• Task prompt
With the records as your source, report how many lines contain "commands". Add no other words.
Source records Block Start
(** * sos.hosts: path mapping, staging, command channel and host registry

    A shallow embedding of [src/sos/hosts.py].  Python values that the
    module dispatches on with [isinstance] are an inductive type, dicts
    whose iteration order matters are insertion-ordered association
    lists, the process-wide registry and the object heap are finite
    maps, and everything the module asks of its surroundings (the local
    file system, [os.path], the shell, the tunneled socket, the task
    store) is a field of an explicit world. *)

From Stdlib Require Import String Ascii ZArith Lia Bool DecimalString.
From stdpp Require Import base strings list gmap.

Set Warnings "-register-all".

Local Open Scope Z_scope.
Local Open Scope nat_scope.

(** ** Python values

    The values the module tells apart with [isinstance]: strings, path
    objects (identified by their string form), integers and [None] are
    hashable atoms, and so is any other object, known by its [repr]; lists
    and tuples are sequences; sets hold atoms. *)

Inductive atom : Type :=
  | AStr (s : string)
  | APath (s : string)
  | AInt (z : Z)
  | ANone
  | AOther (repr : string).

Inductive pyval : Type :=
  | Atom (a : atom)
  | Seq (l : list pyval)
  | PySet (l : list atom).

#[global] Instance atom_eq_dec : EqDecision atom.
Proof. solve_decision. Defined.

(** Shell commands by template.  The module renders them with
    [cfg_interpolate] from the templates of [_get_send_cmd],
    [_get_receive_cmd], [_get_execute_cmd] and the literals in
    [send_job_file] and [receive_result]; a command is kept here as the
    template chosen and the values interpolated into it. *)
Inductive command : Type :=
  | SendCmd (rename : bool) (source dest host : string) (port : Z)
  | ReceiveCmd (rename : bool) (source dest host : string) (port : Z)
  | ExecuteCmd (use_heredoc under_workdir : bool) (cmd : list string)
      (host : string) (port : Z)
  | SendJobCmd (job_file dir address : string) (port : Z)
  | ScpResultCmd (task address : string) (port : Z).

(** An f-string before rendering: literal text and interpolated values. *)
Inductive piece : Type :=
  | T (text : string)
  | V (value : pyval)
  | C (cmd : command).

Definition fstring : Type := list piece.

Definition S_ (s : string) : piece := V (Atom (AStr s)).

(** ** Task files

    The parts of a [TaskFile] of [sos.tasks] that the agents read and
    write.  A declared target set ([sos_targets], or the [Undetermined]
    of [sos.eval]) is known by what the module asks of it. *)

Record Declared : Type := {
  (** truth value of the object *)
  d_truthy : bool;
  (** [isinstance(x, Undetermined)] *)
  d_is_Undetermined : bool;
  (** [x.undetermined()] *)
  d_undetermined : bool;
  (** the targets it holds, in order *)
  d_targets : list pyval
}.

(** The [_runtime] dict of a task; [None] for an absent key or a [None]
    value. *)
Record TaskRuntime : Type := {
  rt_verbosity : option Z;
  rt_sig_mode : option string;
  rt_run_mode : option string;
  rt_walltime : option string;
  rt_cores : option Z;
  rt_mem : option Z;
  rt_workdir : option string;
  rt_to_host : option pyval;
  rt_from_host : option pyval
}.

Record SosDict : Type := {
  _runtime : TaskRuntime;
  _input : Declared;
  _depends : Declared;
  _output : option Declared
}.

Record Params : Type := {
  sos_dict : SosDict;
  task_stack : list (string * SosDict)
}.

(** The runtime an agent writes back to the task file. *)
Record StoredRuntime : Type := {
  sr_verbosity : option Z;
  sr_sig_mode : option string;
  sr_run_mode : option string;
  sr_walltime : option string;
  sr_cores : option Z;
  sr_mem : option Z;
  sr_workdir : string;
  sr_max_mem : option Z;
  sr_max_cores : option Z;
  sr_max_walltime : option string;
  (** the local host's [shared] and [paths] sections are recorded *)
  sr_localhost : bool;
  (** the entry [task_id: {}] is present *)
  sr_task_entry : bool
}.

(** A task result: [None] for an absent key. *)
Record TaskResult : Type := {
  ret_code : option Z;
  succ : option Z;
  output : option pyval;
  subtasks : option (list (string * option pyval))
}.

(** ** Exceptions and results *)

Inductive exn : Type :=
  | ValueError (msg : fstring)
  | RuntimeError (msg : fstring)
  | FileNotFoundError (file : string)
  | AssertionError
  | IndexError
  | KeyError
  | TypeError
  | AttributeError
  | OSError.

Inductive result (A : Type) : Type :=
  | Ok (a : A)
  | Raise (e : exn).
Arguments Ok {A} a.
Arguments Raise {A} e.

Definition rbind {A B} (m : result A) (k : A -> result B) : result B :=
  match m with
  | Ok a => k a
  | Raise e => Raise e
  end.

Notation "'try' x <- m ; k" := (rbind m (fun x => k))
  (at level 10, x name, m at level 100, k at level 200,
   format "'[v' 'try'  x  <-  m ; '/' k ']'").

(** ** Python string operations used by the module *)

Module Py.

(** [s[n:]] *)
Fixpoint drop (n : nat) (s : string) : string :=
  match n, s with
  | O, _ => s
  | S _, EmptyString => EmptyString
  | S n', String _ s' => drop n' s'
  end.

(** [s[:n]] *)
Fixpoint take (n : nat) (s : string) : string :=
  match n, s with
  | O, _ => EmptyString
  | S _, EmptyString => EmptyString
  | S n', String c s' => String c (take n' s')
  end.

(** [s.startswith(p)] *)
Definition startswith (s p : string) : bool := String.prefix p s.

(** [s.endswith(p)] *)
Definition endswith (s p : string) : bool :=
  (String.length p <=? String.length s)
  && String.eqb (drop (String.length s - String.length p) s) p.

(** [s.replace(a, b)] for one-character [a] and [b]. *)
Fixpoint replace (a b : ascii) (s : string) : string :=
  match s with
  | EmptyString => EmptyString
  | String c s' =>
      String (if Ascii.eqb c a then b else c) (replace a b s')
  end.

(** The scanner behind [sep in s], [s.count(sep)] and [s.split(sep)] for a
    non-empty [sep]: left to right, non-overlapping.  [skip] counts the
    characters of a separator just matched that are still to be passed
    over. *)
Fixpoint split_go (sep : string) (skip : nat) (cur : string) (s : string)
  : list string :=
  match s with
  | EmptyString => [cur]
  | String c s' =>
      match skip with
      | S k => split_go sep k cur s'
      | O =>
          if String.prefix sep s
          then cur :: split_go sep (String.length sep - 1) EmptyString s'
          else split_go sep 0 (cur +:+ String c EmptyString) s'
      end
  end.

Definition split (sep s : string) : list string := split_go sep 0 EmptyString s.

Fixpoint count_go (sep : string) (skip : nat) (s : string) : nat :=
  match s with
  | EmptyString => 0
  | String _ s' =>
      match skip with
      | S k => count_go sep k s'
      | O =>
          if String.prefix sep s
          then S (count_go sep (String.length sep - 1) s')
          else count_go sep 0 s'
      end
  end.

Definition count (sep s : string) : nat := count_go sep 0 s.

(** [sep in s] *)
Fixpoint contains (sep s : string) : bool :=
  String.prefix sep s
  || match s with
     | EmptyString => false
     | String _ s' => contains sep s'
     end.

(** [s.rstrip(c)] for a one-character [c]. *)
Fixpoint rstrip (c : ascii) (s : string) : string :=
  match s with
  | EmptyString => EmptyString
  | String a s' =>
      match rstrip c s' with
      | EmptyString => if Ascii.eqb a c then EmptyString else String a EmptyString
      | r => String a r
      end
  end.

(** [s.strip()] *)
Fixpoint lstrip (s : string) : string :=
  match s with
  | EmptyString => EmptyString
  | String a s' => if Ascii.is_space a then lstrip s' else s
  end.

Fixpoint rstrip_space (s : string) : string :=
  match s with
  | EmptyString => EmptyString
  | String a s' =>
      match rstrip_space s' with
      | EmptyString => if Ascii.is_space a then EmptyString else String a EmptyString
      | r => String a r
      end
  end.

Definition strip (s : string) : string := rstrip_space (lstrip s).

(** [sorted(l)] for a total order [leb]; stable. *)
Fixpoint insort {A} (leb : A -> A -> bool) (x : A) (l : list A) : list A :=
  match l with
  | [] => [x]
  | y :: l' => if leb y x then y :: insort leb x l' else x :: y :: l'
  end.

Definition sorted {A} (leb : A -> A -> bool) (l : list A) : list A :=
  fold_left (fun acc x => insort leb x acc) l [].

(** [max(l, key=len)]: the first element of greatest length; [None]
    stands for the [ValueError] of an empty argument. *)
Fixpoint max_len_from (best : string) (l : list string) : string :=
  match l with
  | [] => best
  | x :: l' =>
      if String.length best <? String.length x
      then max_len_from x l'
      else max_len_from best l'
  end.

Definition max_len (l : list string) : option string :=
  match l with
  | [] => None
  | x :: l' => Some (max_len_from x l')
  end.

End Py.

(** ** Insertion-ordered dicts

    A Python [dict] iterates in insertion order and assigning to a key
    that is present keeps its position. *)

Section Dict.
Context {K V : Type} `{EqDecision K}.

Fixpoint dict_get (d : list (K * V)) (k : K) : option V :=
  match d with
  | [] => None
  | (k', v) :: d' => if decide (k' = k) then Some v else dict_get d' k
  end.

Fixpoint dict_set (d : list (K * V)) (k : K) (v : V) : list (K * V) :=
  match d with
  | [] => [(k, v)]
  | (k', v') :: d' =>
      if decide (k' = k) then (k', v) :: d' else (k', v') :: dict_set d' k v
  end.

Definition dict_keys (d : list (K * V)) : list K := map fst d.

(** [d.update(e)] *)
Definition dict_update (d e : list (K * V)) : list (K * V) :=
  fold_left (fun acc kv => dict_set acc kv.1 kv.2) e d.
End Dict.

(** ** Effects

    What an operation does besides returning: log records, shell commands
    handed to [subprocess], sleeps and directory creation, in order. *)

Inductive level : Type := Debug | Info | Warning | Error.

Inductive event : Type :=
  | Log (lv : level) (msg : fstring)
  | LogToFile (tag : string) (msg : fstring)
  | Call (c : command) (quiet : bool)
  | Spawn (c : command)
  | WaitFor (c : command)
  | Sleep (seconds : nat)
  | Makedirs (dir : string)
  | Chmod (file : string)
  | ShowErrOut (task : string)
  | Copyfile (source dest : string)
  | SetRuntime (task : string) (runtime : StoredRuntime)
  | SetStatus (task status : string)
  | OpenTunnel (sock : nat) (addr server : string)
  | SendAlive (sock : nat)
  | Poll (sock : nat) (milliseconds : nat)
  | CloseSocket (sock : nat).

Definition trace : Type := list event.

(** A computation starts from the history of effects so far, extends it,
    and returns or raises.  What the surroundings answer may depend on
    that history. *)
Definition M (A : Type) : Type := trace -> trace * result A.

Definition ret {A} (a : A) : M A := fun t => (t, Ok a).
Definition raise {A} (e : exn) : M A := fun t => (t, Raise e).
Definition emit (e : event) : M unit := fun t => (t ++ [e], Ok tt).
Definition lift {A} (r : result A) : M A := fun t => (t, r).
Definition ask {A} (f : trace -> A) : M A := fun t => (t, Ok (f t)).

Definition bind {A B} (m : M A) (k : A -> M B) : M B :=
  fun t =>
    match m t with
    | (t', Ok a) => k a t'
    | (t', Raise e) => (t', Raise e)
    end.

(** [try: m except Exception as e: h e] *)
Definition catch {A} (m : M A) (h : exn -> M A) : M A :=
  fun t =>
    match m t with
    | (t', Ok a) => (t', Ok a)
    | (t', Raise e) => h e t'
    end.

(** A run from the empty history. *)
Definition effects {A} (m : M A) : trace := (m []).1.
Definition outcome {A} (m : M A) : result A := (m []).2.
Source records Block End
• Task answer
2